> [REQUIRED ACTION]:
Each entry should be duplicated exactly, with no line missing.

> [RAW DATA]:

------------------------------------------------

(** * Nanos6 cluster runtime: workflow engine, leaf scheduler, policy
      selection and the shutdown collective

    A shallow embedding of four parts of the runtime, and the properties
    that the design document states of them:

    - [ExecutionWorkflow.cpp]: the transfer table, the creation of copy,
      execution, release and notification steps, and the finalisation
      callback of [executeTask];
    - [SchedulerInterface.cpp]: the choice of the scheduling policy;
    - [LeafScheduler.hpp]: [addTask], [handleQueueOverflow], [addTaskBatch];
    - [ThreadManager.cpp]: [shutdown] and [threadShutdownSequence].

    Part III adds properties read off the code itself, of these functions
    and of their neighbours: [WorkflowBase::start], [executeTask] as a
    whole and [setupTaskwaitWorkflow]; [getTask] and [disable] of the
    leaf; the constructor and destructor of [SchedulerInterface];
    [preinitialize] and [initialize] of [ThreadManager] and [CPUManager].

    Conventions.  A C++ pointer that may be null is an [option]; pointer
    equality of memory places is equality of their records.  [size_t]
    quantities are natural numbers: the arithmetic the modelled code
    performs on them is a comparison, a division by two, an increment and
    a product with 1.5 (written as a comparison of integers), none of
    which wraps for the sizes a process can hold.  The counter of the
    polling loop of [getTask] is an [unsigned int] compared with a
    [size_t]: a number below [2 ^ 32] whose increment wraps around.  The
    code of the steps of a workflow, which is not among the sources, is a
    parameter of the functions that start them.  What other threads do
    to a leaf that polls, and what [pthread_join] answers, come with the
    step that meets them.  Code runs in a debug build: an [assert] that
    fails stops the computation with [AssertionFails]. *)

From stdpp Require Import base decidable option numbers list strings.
From Stdlib Require Import Sorting.Sorted.

Set Default Proof Using "Type".

(* ================================================================== *)
(** * Part I: the embedding                                             *)
(* ================================================================== *)

(** ** Outcomes: return, failed assertion, fatal error *)

Module Outcome.

Inductive outcome (A : Type) : Type :=
| Returns (a : A)
| AssertionFails (what : string)
| FatalError (msg : string).
Arguments Returns {A} a.
Arguments AssertionFails {A} what.
Arguments FatalError {A} msg.

Definition bind {A B} (m : outcome A) (k : A -> outcome B) : outcome B :=
  match m with
  | Returns a => k a
  | AssertionFails w => AssertionFails w
  | FatalError e => FatalError e
  end.

(** [assert(cond)] of <cassert>. *)
Definition assert (cond : bool) (what : string) : outcome unit :=
  if cond then Returns tt else AssertionFails what.

(** [FatalErrorHandler::failIf(cond, msg)]. *)
Definition failIf (cond : bool) (msg : string) : outcome unit :=
  if cond then FatalError msg else Returns tt.

End Outcome.
Import Outcome.

#[global] Instance outcome_ret : MRet outcome := @Returns.
#[global] Instance outcome_bind : MBind outcome := fun A B k m => Outcome.bind m k.

(** ** Device kinds, memory places, data accesses *)

Module Hardware.

(** Modelled from the spec: the enumeration [nanos6_device_t] is declared
    in a header that is not among the sources.  Its kinds are the four
    that label the rows and columns of [_transfersMap] and that the
    data model lists: host, cuda, opencl, cluster. *)
Inductive nanos6_device_t : Set :=
| nanos6_host_device
| nanos6_cuda_device
| nanos6_opencl_device
| nanos6_cluster_device.

#[global] Instance nanos6_device_eq_dec : EqDecision nanos6_device_t.
Proof. solve_decision. Defined.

------------------------------------------------

> [ANSWER SECTION]:
(** * Nanos6 cluster runtime: workflow engine, leaf scheduler, policy
      selection and the shutdown collective

    A shallow embedding of four parts of the runtime, and the properties
    that the design document states of them:

    - [ExecutionWorkflow.cpp]: the transfer table, the creation of copy,
      execution, release and notification steps, and the finalisation
      callback of [executeTask];
    - [SchedulerInterface.cpp]: the choice of the scheduling policy;
    - [LeafScheduler.hpp]: [addTask], [handleQueueOverflow], [addTaskBatch];
    - [ThreadManager.cpp]: [shutdown] and [threadShutdownSequence].

    Part III adds properties read off the code itself, of these functions
    and of their neighbours: [WorkflowBase::start], [executeTask] as a
    whole and [setupTaskwaitWorkflow]; [getTask] and [disable] of the
    leaf; the constructor and destructor of [SchedulerInterface];
    [preinitialize] and [initialize] of [ThreadManager] and [CPUManager].

    Conventions.  A C++ pointer that may be null is an [option]; pointer
    equality of memory places is equality of their records.  [size_t]
    quantities are natural numbers: the arithmetic the modelled code
    performs on them is a comparison, a division by two, an increment and
    a product with 1.5 (written as a comparison of integers), none of
    which wraps for the sizes a process can hold.  The counter of the
    polling loop of [getTask] is an [unsigned int] compared with a
    [size_t]: a number below [2 ^ 32] whose increment wraps around.  The
    code of the steps of a workflow, which is not among the sources, is a
    parameter of the functions that start them.  What other threads do
    to a leaf that polls, and what [pthread_join] answers, come with the
    step that meets them.  Code runs in a debug build: an [assert] that
    fails stops the computation with [AssertionFails]. *)

From stdpp Require Import base decidable option numbers list strings.
From Stdlib Require Import Sorting.Sorted.

Set Default Proof Using "Type".

(* ================================================================== *)
(** * Part I: the embedding                                             *)
(* ================================================================== *)

(** ** Outcomes: return, failed assertion, fatal error *)

Module Outcome.

Inductive outcome (A : Type) : Type :=
| Returns (a : A)
| AssertionFails (what : string)
| FatalError (msg : string).
Arguments Returns {A} a.
Arguments AssertionFails {A} what.
Arguments FatalError {A} msg.

Definition bind {A B} (m : outcome A) (k : A -> outcome B) : outcome B :=
  match m with
  | Returns a => k a
  | AssertionFails w => AssertionFails w
  | FatalError e => FatalError e
  end.

(** [assert(cond)] of <cassert>. *)
Definition assert (cond : bool) (what : string) : outcome unit :=
  if cond then Returns tt else AssertionFails what.

(** [FatalErrorHandler::failIf(cond, msg)]. *)
Definition failIf (cond : bool) (msg : string) : outcome unit :=
  if cond then FatalError msg else Returns tt.

End Outcome.
Import Outcome.

#[global] Instance outcome_ret : MRet outcome := @Returns.
#[global] Instance outcome_bind : MBind outcome := fun A B k m => Outcome.bind m k.

(** ** Device kinds, memory places, data accesses *)

Module Hardware.

(** Modelled from the spec: the enumeration [nanos6_device_t] is declared
    in a header that is not among the sources.  Its kinds are the four
    that label the rows and columns of [_transfersMap] and that the
    data model lists: host, cuda, opencl, cluster. *)
Inductive nanos6_device_t : Set :=
| nanos6_host_device
| nanos6_cuda_device
| nanos6_opencl_device
| nanos6_cluster_device.

#[global] Instance nanos6_device_eq_dec : EqDecision nanos6_device_t.
Proof. solve_decision. Defined.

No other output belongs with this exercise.